(Data entries)
+++
(** * The ephemeral form protocol of the PixieBrix extension

    A shallow embedding of

    - [src/contentScript/ephemeralFormProtocol.ts]: the correlation store
      ([forms]) with [registerForm], [getFormDefinition], [resolveForm] and
      [cancelForm];
    - [src/blocks/transformers/ephemeralForm/formTransformer.ts]:
      [createFrameSource], [FormTransformer.inputSchema] and
      [FormTransformer.transform].

    JavaScript state is passed explicitly: one [World] holds the module-level
    [forms] map, the deferred promises allocated by [pDefer], the abort
    signals, the listeners on [window], and a trace of the calls made to
    collaborators that live outside these two files. *)

From stdpp Require Import base gmap list strings.

Local Open Scope string_scope.

(** ** JavaScript values and errors *)

(** Values of type [unknown]: what a form may submit. *)
#[local] Unset Elimination Schemes.
Inductive JsValue :=
| JUndefined
| JNull
| JBool (b : bool)
| JNum (n : Z)
| JStr (s : string)
| JArr (items : list JsValue)
| JObj (fields : list (string * JsValue)).
#[local] Set Elimination Schemes.

Abbreviation UUID := string (only parsing).

(** Thrown values. [Error] is [new Error(message)]; [TypeError] is the fault
    raised by a property read on [undefined]; [CancelError] is the class
    imported from [@/errors/businessErrors]; [ContextError] is what
    [expectContext] throws. *)
Inductive JsError :=
| Error (message : string)
| TypeError (message : string)
| CancelError (message : string)
| ContextError (expected : string).

(** The state of a promise. *)
Inductive PromiseState :=
| Pending
| Fulfilled (value : JsValue)
| Rejected (reason : JsError).

(** ** The data of the two modules *)

(** [FormDefinition], as built by [transform] (lines 117-122). *)
Record FormDefinition := {
  schema : JsValue;
  uiSchema : JsValue;
  cancelable : bool;
  submitCaption : string;
}.

(** A [DeferredPromise] made by [pDefer], by its allocation index. *)
Abbreviation Deferred := nat (only parsing).

(** [type RegisteredForm] (lines 24-27). *)
Record RegisteredForm := {
  definition : FormDefinition;
  registration : Deferred;
}.

(** An [AbortSignal], by its allocation index. *)
Abbreviation SignalRef := nat (only parsing).

(** The URL built by [createFrameSource]: [ephemeralForm.html] with the
    search parameters [nonce], [opener] and [mode]. *)
Record FrameSource := {
  param_nonce : string;
  param_opener : string;
  param_mode : string;
}.

(** The closures that [transform] registers for the ["abort"] event. *)
Inductive AbortListener :=
| CallerAbortListener (frameNonce : UUID)
    (* lines 124-126: () => { void cancelForm(frameNonce) } *)
| ControllerAbortListener (frameNonce : UUID).
    (* lines 154-160: () => { hideSidebarForm(frameNonce); void cancelForm(frameNonce) } *)

Record Signal := {
  aborted : bool;
  abortListeners : list AbortListener;
}.

(** The listener for [PANEL_HIDING_EVENT] on [window] (lines 142-152): the
    callback [() => controller.abort()] and the [signal] option. *)
Record PanelHidingListener := {
  callback_controller : SignalRef;
  option_signal : SignalRef;
}.

(** Calls that leave the two files, and the ["abort"] events dispatched. *)
Inductive Effect :=
| ConsoleWarn (format : string) (arg : string)
| EnsureSidebar
| ShowSidebarForm (extensionId : UUID) (nonce : UUID) (form : FormDefinition)
| HideSidebarForm (nonce : UUID)
| ShowModal (url : FrameSource) (controller : SignalRef)
| AbortEvent (signal : SignalRef).

Record World := {
  context : string;
  forms : gmap string RegisteredForm;
  promises : list PromiseState;
  signals : list Signal;
  windowListeners : list PanelHidingListener;
  trace : list Effect;
}.

Definition with_forms (f : gmap string RegisteredForm) (w : World) : World :=
  {| context := context w; forms := f; promises := promises w;
     signals := signals w; windowListeners := windowListeners w;
     trace := trace w |}.

Definition with_promises (p : list PromiseState) (w : World) : World :=
  {| context := context w; forms := forms w; promises := p;
     signals := signals w; windowListeners := windowListeners w;
     trace := trace w |}.

Definition with_signals (s : list Signal) (w : World) : World :=
  {| context := context w; forms := forms w; promises := promises w;
     signals := s; windowListeners := windowListeners w;
     trace := trace w |}.

Definition with_windowListeners (l : list PanelHidingListener) (w : World) : World :=
  {| context := context w; forms := forms w; promises := promises w;
     signals := signals w; windowListeners := l;
     trace := trace w |}.

Definition emit (e : Effect) (w : World) : World :=
  {| context := context w; forms := forms w; promises := promises w;
     signals := signals w; windowListeners := windowListeners w;
     trace := trace w ++ [e] |}.

(** A freshly loaded content script. *)
Definition initialWorld : World :=
  {| context := "contentScript"; forms := ∅; promises := [];
     signals := []; windowListeners := []; trace := [] |}.

(** ** Computations that may throw *)

Inductive Result (A : Type) :=
| Ok (a : A)
| Throw (e : JsError).
Arguments Ok {A} a.
Arguments Throw {A} e.

(** The body of a function: it returns or throws, and leaves a world. For an
    [async] function [Throw e] is the rejection of the promise it returned. *)
Definition M (A : Type) : Type := World -> Result A * World.

Definition ret {A} (a : A) : M A := fun w => (Ok a, w).
Definition throw {A} (e : JsError) : M A := fun w => (Throw e, w).
Definition bind {A B} (m : M A) (k : A -> M B) : M B := fun w =>
  match m w with
  | (Ok a, w') => k a w'
  | (Throw e, w') => (Throw e, w')
  end.

#[global] Instance M_ret : MRet M := @ret.
#[global] Instance M_bind : MBind M := fun A B k m => bind m k.

(** [void f(...)]: the call runs, its promise is dropped. *)
Definition void {A} (m : M A) (w : World) : World := snd (m w).

(** ** Collaborators of [ephemeralFormProtocol.ts] *)

(** Modelled from the spec: [expectContext] of [@/utils/expectContext], which
    is not among the sources. The spec places every call of the protocol in
    one execution context, in practice the content script; the guard is taken
    to throw when the running context is not the one named. *)
Definition expectContext (name : string) : M unit := fun w =>
  if decide (context w = name) then (Ok tt, w) else (Throw (ContextError name), w).

(** [pDefer()] of the p-defer package: a new pending promise with its
    [resolve] and [reject]. *)
Definition pDefer : M Deferred := fun w =>
  (Ok (length (promises w)), with_promises (promises w ++ [Pending]) w).

(** A promise is settled once: [resolve] and [reject] act on a pending
    promise and are ignored by a settled one. *)
Definition settle (d : Deferred) (s : PromiseState) (ps : list PromiseState) : list PromiseState :=
  match ps !! d with
  | Some Pending => <[d := s]> ps
  | _ => ps
  end.

(** [deferred.resolve(value)]. *)
Definition deferred_resolve (d : Deferred) (value : JsValue) : M unit := fun w =>
  (Ok tt, with_promises (settle d (Fulfilled value) (promises w)) w).

(** [deferred.reject(reason)]. *)
Definition deferred_reject (d : Deferred) (reason : JsError) : M unit := fun w =>
  (Ok tt, with_promises (settle d (Rejected reason) (promises w)) w).

Definition console_warn (format arg : string) : M unit := fun w =>
  (Ok tt, emit (ConsoleWarn format arg) w).

(** The [Map] methods used on [forms]. *)
Definition forms_has (nonce : UUID) : M bool := fun w =>
  (Ok (bool_decide (is_Some (forms w !! nonce))), w).
Definition forms_get (nonce : UUID) : M (option RegisteredForm) := fun w =>
  (Ok (forms w !! nonce), w).
Definition forms_set (nonce : UUID) (form : RegisteredForm) : M unit := fun w =>
  (Ok tt, with_forms (<[nonce := form]> (forms w)) w).
Definition forms_delete (nonce : UUID) : M unit := fun w =>
  (Ok tt, with_forms (delete nonce (forms w)) w).

(** ** [ephemeralFormProtocol.ts] *)

(** [registerForm] (lines 36-54). The promise of the [async] function is
    resolved with [registration.promise] and so follows it: the caller's
    [await] sees the state of the deferred that is returned here. *)
Definition registerForm (nonce : UUID) (definition : FormDefinition) : M Deferred :=
  expectContext "contentScript";;
  registration ← pDefer;
  has ← forms_has nonce;
  (if has : bool
   then console_warn "A form was already registered with nonce %s" nonce
   else ret tt);;
  forms_set nonce {| definition := definition; registration := registration |};;
  ret registration.

(** [unregisterForm] (lines 59-63). *)
Definition unregisterForm (formNonce : UUID) : M unit :=
  expectContext "contentScript";;
  forms_delete formNonce.

(** [getFormDefinition] (lines 65-69): [forms.get(nonce).definition] reads a
    property of [undefined] when the nonce has no entry. *)
Definition getFormDefinition (nonce : UUID) : M FormDefinition :=
  expectContext "contentScript";;
  form ← forms_get nonce;
  match form with
  | Some f => ret (definition f)
  | None => throw (TypeError "Cannot read properties of undefined (reading 'definition')")
  end.

(** [resolveForm] (lines 71-84). *)
Definition resolveForm (formNonce : UUID) (values : JsValue) : M unit :=
  expectContext "contentScript";;
  form ← forms_get formNonce;
  match form with
  | None => throw (Error ("Form not registered: " +:+ formNonce))
  | Some f =>
      deferred_resolve (registration f) values;;
      unregisterForm formNonce
  end.

(** One turn of the [for ... of] loop of [cancelForm] (lines 94-96):
    [form?.registration.reject(...)] does nothing when [form] is undefined. *)
Definition cancelForm_body (formNonce : UUID) : M unit :=
  form ← forms_get formNonce;
  match form with
  | Some f => deferred_reject (registration f) (CancelError "User cancelled the action")
  | None => ret tt
  end;;
  unregisterForm formNonce.

(** The loop (lines 93-97). *)
Fixpoint cancelForm_loop (formNonces : list UUID) : M unit :=
  match formNonces with
  | [] => ret tt
  | formNonce :: rest => cancelForm_body formNonce;; cancelForm_loop rest
  end.

(** [cancelForm] (lines 90-98), with its rest parameter as a list. *)
Definition cancelForm (formNonces : list UUID) : M unit :=
  expectContext "contentScript";;
  cancelForm_loop formNonces.


(** ** The web platform: [AbortController], [AbortSignal], [window] *)

#[global] Instance AbortListener_eq_dec : EqDecision AbortListener.
Proof. solve_decision. Defined.
#[global] Instance PanelHidingListener_eq_dec : EqDecision PanelHidingListener.
Proof. solve_decision. Defined.

(** [signal.aborted]. *)
Definition signal_aborted (s : SignalRef) (w : World) : bool :=
  match signals w !! s with
  | Some sig => aborted sig
  | None => false
  end.

(** [new AbortController()]: the controller is known by its signal. *)
Definition newAbortController : M SignalRef := fun w =>
  (Ok (length (signals w)),
   with_signals (signals w ++ [{| aborted := false; abortListeners := [] |}]) w).

(** [signal.addEventListener("abort", listener)]. *)
Definition signal_addEventListener (s : SignalRef) (l : AbortListener) : M unit := fun w =>
  match signals w !! s with
  | Some sig =>
      (Ok tt,
       with_signals
         (<[s := {| aborted := aborted sig;
                    abortListeners := abortListeners sig ++ [l] |}]> (signals w)) w)
  | None => (Ok tt, w)
  end.

(** [window.addEventListener(PANEL_HIDING_EVENT, callback, {signal})]: a
    signal that is already aborted adds nothing. *)
Definition window_addEventListener (l : PanelHidingListener) : M unit := fun w =>
  if signal_aborted (option_signal l) w then (Ok tt, w)
  else (Ok tt, with_windowListeners (windowListeners w ++ [l]) w).

(** Modelled from the spec: [hideSidebarForm] of
    [@/contentScript/sidebarController], which is not among the sources; the
    removal of the panel entry is recorded in the trace. *)
Definition hideSidebarForm (nonce : UUID) : M unit := fun w =>
  (Ok tt, emit (HideSidebarForm nonce) w).

(** The bodies of the two ["abort"] listeners of [transform]. *)
Definition runAbortListener (l : AbortListener) (w : World) : World :=
  match l with
  | CallerAbortListener frameNonce =>
      void (cancelForm [frameNonce]) w
  | ControllerAbortListener frameNonce =>
      void (cancelForm [frameNonce]) (void (hideSidebarForm frameNonce) w)
  end.

(** [controller.abort()]: nothing when the signal is aborted already;
    otherwise the flag is set, the [window] listeners bound to the signal are
    removed, and the ["abort"] event runs the signal's listeners in order. *)
Definition signal_abort (s : SignalRef) (w : World) : World :=
  match signals w !! s with
  | Some sig =>
      if aborted sig then w
      else
        let w1 := with_signals
                    (<[s := {| aborted := true;
                               abortListeners := abortListeners sig |}]> (signals w)) w in
        let w2 := with_windowListeners
                    (filter (fun l => option_signal l ≠ s) (windowListeners w1)) w1 in
        foldl (fun w' l => runAbortListener l w') (emit (AbortEvent s) w2)
              (abortListeners sig)
  | None => w
  end.

(** [window.dispatchEvent(new Event(PANEL_HIDING_EVENT))]: the listeners
    present at dispatch are called in order, except those removed meanwhile. *)
Definition dispatchPanelHiding (w : World) : World :=
  foldl (fun w' l =>
           if bool_decide (l ∈ windowListeners w')
           then signal_abort (callback_controller l) w'
           else w')
        w (windowListeners w).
+++
TASK: Copy word for word the stretch of entries above from the line that has "Definition deferred_resolve (d" through the line that has "Definition forms_get (nonce", both ends included, and nothing outside it.

EXERCISE RESULT:
Definition deferred_resolve (d : Deferred) (value : JsValue) : M unit := fun w =>
  (Ok tt, with_promises (settle d (Fulfilled value) (promises w)) w).

(** [deferred.reject(reason)]. *)
Definition deferred_reject (d : Deferred) (reason : JsError) : M unit := fun w =>
  (Ok tt, with_promises (settle d (Rejected reason) (promises w)) w).

Definition console_warn (format arg : string) : M unit := fun w =>
  (Ok tt, emit (ConsoleWarn format arg) w).

(** The [Map] methods used on [forms]. *)
Definition forms_has (nonce : UUID) : M bool := fun w =>
  (Ok (bool_decide (is_Some (forms w !! nonce))), w).
Definition forms_get (nonce : UUID) : M (option RegisteredForm) := fun w =>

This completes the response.